この季刊紙の編集内容について、暫く身勝手が過ぎていたようです。長年の読者なら記憶されていると思いますが、毎年2回ほどこのコーナーを設けていました。ところが、最後にご紹介したのはいつだったでしょうか、軌道修正の時ですね!

今回ご紹介するのは、埼玉県東松山市にお住まいの田内陽子様です。私の収集家であるというだけでなく、私の協同制作者と言ってもいいほどの存在です。田内さんが初めて私の展示会に来てくださり、名刺をくださったそのとき、私は彼女が将来共に何かをなしうる存在であるということを直感しました。

その名刺は、手漉きの和紙に印刷ではなく毛筆でしたためられたものでした。私自身はまったく書が出来ませんが、優れた書を丹念に観察した(彫った)経験が長いので、一目で一流と分かったのです。その勘は当たっていました。田内さんは、仮名文字の特別指導をするだけでなく、出版社や印刷業会やテレビ局などの人材ファイルに筆耕家として登録されていて、必要な時に即対応できる貴重な存在です。そのため、いつ何時緊急の依頼が来るか分からない状態ですが、芸術性の高いプロの書家として、忙しい毎日を送っていらっしゃいます。

田内家で芸術性や文学の才能を発揮しているのは、彼女だけではありません。ご主人は大学教授ですが、作家として賞を受ける才の持ち主。ふたりのご子息は、ベストセラー作品で知られる翻訳家と曼荼羅をテーマにオリジナル作品を展開するアーティスト。お嫁さんは料理の本を出版する、という顔ぶれです。ですからご自宅には、ご家族の趣味がしっかり反映されています。ご想像通り、どの部屋にも絵画や写真や書が飾られ、どちらを向いても本棚が列をなしています。

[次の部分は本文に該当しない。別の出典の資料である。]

(* ===== verification/EnvCmd.v ===== *)
(** * Reading and setting variables ([cmd/nvedit.c], [env/common.c])

    The interface of the environment to the rest of the program and to the
    command line.  Before the environment is imported into the hash table, a
    variable is looked up in its linear text in memory; afterwards in the table.

    An argument vector is the list of its strings; the pointer behind the last
    one is NULL.  A function is [None] when it reads memory out of bounds or
    through NULL.  Console output is left out, except that the functions which
    print variables return what they print. *)

From S2P Require Import Prelude StringLib Strto Qsort Hashtable EnvText Crc32 EnvStore.
Local Open Scope Z_scope.

Definition CMD_RET_USAGE : Z := -1.
Definition CMD_RET_FAILURE : Z := 1.
Definition MAX_ENV_SIZE : Z := Z.shiftl 1 20.
Definition ENV_BUF_SIZE : nat := 32.
Definition H_MATCH_BOTH : Z := Z.lor H_MATCH_KEY H_MATCH_DATA.

(** ** The linear environment *)

Section Linear.
(** The memory that [env_get_char] reads. *)
Context (mem : list Z) (env_size : Z).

田内さんが私の作品制作に協力してくださっている旨を書きましたが、ここにある版画はほんの一例です。歌の書された版画を作りたいと考えて田内さんにお願いすると、快く引き受けてくださったのです。お送り頂いた書には大変満足し、その文字を彫って摺る作業はとても心地よく進めることができました。ですからそれ以降も甘えて、色々お願いをし続けています。現在の「自然の中で心を遊ばせて」シリーズで制作している和綴じ本の表紙も田内さんの書ですし、以前制作した掛軸を収納する桐箱には、直接筆で書いていただきました。大変なお願いをしてしまったものです!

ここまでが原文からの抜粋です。